━━━ SUPPLIED DATA

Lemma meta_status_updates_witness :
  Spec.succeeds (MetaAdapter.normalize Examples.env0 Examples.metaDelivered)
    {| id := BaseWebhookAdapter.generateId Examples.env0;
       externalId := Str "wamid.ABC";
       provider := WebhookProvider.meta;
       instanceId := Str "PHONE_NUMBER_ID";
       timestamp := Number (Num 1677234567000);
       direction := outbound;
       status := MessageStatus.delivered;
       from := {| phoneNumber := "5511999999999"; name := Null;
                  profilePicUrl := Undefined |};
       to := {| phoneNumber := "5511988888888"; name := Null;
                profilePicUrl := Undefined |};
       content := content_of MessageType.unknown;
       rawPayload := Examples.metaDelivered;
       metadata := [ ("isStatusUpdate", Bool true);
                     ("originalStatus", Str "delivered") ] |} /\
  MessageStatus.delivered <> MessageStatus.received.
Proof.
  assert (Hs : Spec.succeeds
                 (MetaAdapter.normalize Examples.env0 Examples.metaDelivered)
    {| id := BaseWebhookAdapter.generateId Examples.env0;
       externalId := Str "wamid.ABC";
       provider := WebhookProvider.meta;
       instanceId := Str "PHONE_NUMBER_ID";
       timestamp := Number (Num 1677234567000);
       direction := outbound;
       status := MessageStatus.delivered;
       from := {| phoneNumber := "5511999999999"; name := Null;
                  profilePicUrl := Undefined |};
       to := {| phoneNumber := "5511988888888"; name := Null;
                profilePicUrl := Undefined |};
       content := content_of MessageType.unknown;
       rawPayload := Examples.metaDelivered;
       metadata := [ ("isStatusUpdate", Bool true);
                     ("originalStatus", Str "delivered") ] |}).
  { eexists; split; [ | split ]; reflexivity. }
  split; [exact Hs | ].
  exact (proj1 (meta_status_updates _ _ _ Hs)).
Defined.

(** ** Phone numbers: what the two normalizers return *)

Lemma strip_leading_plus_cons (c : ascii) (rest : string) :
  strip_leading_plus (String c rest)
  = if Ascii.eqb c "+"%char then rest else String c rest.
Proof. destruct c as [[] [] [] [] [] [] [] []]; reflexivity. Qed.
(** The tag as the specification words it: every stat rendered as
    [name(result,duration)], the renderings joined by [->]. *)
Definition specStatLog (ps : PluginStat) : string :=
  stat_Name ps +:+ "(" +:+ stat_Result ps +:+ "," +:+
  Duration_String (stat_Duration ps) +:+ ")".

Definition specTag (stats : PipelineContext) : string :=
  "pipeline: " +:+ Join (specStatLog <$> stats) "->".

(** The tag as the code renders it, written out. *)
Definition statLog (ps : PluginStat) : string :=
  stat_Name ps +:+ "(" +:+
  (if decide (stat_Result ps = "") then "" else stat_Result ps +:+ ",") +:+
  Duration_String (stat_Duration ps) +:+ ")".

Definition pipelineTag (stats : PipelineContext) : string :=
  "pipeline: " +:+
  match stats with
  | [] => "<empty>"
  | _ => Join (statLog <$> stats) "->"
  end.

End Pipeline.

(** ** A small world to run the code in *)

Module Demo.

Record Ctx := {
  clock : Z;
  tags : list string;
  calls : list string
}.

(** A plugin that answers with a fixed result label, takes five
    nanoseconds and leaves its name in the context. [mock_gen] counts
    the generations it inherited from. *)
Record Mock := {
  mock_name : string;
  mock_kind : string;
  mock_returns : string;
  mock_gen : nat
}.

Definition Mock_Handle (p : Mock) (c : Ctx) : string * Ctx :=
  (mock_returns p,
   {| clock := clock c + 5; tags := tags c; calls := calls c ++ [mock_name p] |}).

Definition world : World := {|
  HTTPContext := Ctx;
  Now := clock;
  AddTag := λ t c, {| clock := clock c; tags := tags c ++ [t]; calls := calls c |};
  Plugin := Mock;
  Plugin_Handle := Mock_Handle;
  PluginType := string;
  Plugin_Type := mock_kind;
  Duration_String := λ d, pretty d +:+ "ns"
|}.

━━━━━━

**TASK STATEMENT:** An exact copy of every entry is the expected result.

**EXERCISE RESPONSE:**
Lemma meta_status_updates_witness :
  Spec.succeeds (MetaAdapter.normalize Examples.env0 Examples.metaDelivered)
    {| id := BaseWebhookAdapter.generateId Examples.env0;
       externalId := Str "wamid.ABC";
       provider := WebhookProvider.meta;
       instanceId := Str "PHONE_NUMBER_ID";
       timestamp := Number (Num 1677234567000);
       direction := outbound;
       status := MessageStatus.delivered;
       from := {| phoneNumber := "5511999999999"; name := Null;
                  profilePicUrl := Undefined |};
       to := {| phoneNumber := "5511988888888"; name := Null;
                profilePicUrl := Undefined |};
       content := content_of MessageType.unknown;
       rawPayload := Examples.metaDelivered;
       metadata := [ ("isStatusUpdate", Bool true);
                     ("originalStatus", Str "delivered") ] |} /\
  MessageStatus.delivered <> MessageStatus.received.
Proof.
  assert (Hs : Spec.succeeds
                 (MetaAdapter.normalize Examples.env0 Examples.metaDelivered)
    {| id := BaseWebhookAdapter.generateId Examples.env0;
       externalId := Str "wamid.ABC";
       provider := WebhookProvider.meta;
       instanceId := Str "PHONE_NUMBER_ID";
       timestamp := Number (Num 1677234567000);
       direction := outbound;
       status := MessageStatus.delivered;
       from := {| phoneNumber := "5511999999999"; name := Null;
                  profilePicUrl := Undefined |};
       to := {| phoneNumber := "5511988888888"; name := Null;
                profilePicUrl := Undefined |};
       content := content_of MessageType.unknown;
       rawPayload := Examples.metaDelivered;
       metadata := [ ("isStatusUpdate", Bool true);
                     ("originalStatus", Str "delivered") ] |}).
  { eexists; split; [ | split ]; reflexivity. }
  split; [exact Hs | ].
  exact (proj1 (meta_status_updates _ _ _ Hs)).
Defined.

(** ** Phone numbers: what the two normalizers return *)

Lemma strip_leading_plus_cons (c : ascii) (rest : string) :
  strip_leading_plus (String c rest)
  = if Ascii.eqb c "+"%char then rest else String c rest.
Proof. destruct c as [[] [] [] [] [] [] [] []]; reflexivity. Qed.
(** The tag as the specification words it: every stat rendered as
    [name(result,duration)], the renderings joined by [->]. *)
Definition specStatLog (ps : PluginStat) : string :=
  stat_Name ps +:+ "(" +:+ stat_Result ps +:+ "," +:+
  Duration_String (stat_Duration ps) +:+ ")".

Definition specTag (stats : PipelineContext) : string :=
  "pipeline: " +:+ Join (specStatLog <$> stats) "->".

(** The tag as the code renders it, written out. *)
Definition statLog (ps : PluginStat) : string :=
  stat_Name ps +:+ "(" +:+
  (if decide (stat_Result ps = "") then "" else stat_Result ps +:+ ",") +:+
  Duration_String (stat_Duration ps) +:+ ")".

Definition pipelineTag (stats : PipelineContext) : string :=
  "pipeline: " +:+
  match stats with
  | [] => "<empty>"
  | _ => Join (statLog <$> stats) "->"
  end.

End Pipeline.

(** ** A small world to run the code in *)

Module Demo.

Record Ctx := {
  clock : Z;
  tags : list string;
  calls : list string
}.

(** A plugin that answers with a fixed result label, takes five
    nanoseconds and leaves its name in the context. [mock_gen] counts
    the generations it inherited from. *)
Record Mock := {
  mock_name : string;
  mock_kind : string;
  mock_returns : string;
  mock_gen : nat
}.

Definition Mock_Handle (p : Mock) (c : Ctx) : string * Ctx :=
  (mock_returns p,
   {| clock := clock c + 5; tags := tags c; calls := calls c ++ [mock_name p] |}).

Definition world : World := {|
  HTTPContext := Ctx;
  Now := clock;
  AddTag := λ t c, {| clock := clock c; tags := tags c ++ [t]; calls := calls c |};
  Plugin := Mock;
  Plugin_Handle := Mock_Handle;
  PluginType := string;
  Plugin_Type := mock_kind;
  Duration_String := λ d, pretty d +:+ "ns"
|}.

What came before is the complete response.